Nothing below is to be printed except the lines between the line holding "findAction (save_action a" and the line holding "- pose proof (approve_cases", inclusive, each exactly as it appears.

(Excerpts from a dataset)
---

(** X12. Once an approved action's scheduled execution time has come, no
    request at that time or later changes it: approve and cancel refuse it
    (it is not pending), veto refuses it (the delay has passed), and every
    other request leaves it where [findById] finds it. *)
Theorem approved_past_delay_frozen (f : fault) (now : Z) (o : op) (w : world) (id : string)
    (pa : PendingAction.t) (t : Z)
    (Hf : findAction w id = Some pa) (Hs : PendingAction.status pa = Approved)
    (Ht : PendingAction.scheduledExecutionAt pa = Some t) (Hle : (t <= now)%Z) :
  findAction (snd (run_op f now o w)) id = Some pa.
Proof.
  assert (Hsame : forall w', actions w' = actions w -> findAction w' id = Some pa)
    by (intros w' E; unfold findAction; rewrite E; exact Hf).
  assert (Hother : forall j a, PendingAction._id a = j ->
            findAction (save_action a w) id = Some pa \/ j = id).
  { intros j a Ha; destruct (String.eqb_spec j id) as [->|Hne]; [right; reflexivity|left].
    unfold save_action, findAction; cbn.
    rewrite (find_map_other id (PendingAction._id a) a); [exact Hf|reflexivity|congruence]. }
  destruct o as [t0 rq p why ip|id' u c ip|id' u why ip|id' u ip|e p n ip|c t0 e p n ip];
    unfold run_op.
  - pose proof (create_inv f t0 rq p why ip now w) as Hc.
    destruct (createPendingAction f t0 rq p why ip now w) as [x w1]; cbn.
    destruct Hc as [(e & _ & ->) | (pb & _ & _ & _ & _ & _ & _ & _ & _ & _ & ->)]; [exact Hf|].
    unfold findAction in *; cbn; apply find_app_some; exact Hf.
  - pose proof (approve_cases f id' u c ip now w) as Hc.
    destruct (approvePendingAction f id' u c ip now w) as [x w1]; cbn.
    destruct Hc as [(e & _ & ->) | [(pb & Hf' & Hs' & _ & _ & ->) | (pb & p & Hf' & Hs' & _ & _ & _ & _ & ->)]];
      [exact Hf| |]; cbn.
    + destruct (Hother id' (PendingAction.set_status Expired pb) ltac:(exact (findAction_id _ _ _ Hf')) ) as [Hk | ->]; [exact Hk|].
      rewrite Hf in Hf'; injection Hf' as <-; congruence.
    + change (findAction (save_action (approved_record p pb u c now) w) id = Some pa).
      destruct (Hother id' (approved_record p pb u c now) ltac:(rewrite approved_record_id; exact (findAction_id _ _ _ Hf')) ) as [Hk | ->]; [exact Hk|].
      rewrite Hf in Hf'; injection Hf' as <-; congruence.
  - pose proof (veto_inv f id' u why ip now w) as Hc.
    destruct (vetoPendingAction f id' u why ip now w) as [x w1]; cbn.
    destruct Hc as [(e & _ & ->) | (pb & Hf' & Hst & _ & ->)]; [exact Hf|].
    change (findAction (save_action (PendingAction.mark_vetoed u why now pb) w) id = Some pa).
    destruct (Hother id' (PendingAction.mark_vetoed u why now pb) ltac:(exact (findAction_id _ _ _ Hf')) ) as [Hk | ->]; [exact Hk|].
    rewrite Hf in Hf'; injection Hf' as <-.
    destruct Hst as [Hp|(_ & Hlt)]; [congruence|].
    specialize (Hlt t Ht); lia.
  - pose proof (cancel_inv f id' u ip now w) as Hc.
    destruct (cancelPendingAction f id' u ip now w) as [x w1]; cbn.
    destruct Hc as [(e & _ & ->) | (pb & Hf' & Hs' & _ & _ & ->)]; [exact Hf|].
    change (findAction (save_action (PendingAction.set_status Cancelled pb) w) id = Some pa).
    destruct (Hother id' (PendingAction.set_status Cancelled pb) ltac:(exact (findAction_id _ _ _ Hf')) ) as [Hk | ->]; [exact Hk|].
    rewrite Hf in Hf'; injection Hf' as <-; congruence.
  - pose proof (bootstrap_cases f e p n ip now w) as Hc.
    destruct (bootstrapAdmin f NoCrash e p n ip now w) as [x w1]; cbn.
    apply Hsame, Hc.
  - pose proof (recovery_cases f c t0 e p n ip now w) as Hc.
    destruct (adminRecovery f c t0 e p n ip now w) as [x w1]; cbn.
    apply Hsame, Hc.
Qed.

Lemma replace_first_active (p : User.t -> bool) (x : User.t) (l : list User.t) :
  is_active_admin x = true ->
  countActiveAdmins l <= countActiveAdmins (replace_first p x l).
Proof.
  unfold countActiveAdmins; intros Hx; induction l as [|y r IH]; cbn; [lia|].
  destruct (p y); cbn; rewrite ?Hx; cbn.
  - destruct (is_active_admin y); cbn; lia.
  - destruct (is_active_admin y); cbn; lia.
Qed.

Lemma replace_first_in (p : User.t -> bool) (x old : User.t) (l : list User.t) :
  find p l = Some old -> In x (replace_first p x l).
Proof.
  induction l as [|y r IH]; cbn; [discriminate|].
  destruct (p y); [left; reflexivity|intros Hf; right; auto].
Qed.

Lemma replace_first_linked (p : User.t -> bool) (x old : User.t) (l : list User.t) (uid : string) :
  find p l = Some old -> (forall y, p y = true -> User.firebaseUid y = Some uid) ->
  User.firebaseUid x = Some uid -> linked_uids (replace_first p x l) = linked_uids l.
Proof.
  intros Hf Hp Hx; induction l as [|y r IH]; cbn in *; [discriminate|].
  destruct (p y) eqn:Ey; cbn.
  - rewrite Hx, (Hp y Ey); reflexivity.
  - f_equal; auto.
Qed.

---

## EXPECTED ANSWER
            findAction (save_action a w) id = Some pa \/ j = id).
  { intros j a Ha; destruct (String.eqb_spec j id) as [->|Hne]; [right; reflexivity|left].
    unfold save_action, findAction; cbn.
    rewrite (find_map_other id (PendingAction._id a) a); [exact Hf|reflexivity|congruence]. }
  destruct o as [t0 rq p why ip|id' u c ip|id' u why ip|id' u ip|e p n ip|c t0 e p n ip];
    unfold run_op.
  - pose proof (create_inv f t0 rq p why ip now w) as Hc.
    destruct (createPendingAction f t0 rq p why ip now w) as [x w1]; cbn.
    destruct Hc as [(e & _ & ->) | (pb & _ & _ & _ & _ & _ & _ & _ & _ & _ & ->)]; [exact Hf|].
    unfold findAction in *; cbn; apply find_app_some; exact Hf.
  - pose proof (approve_cases f id' u c ip now w) as Hc.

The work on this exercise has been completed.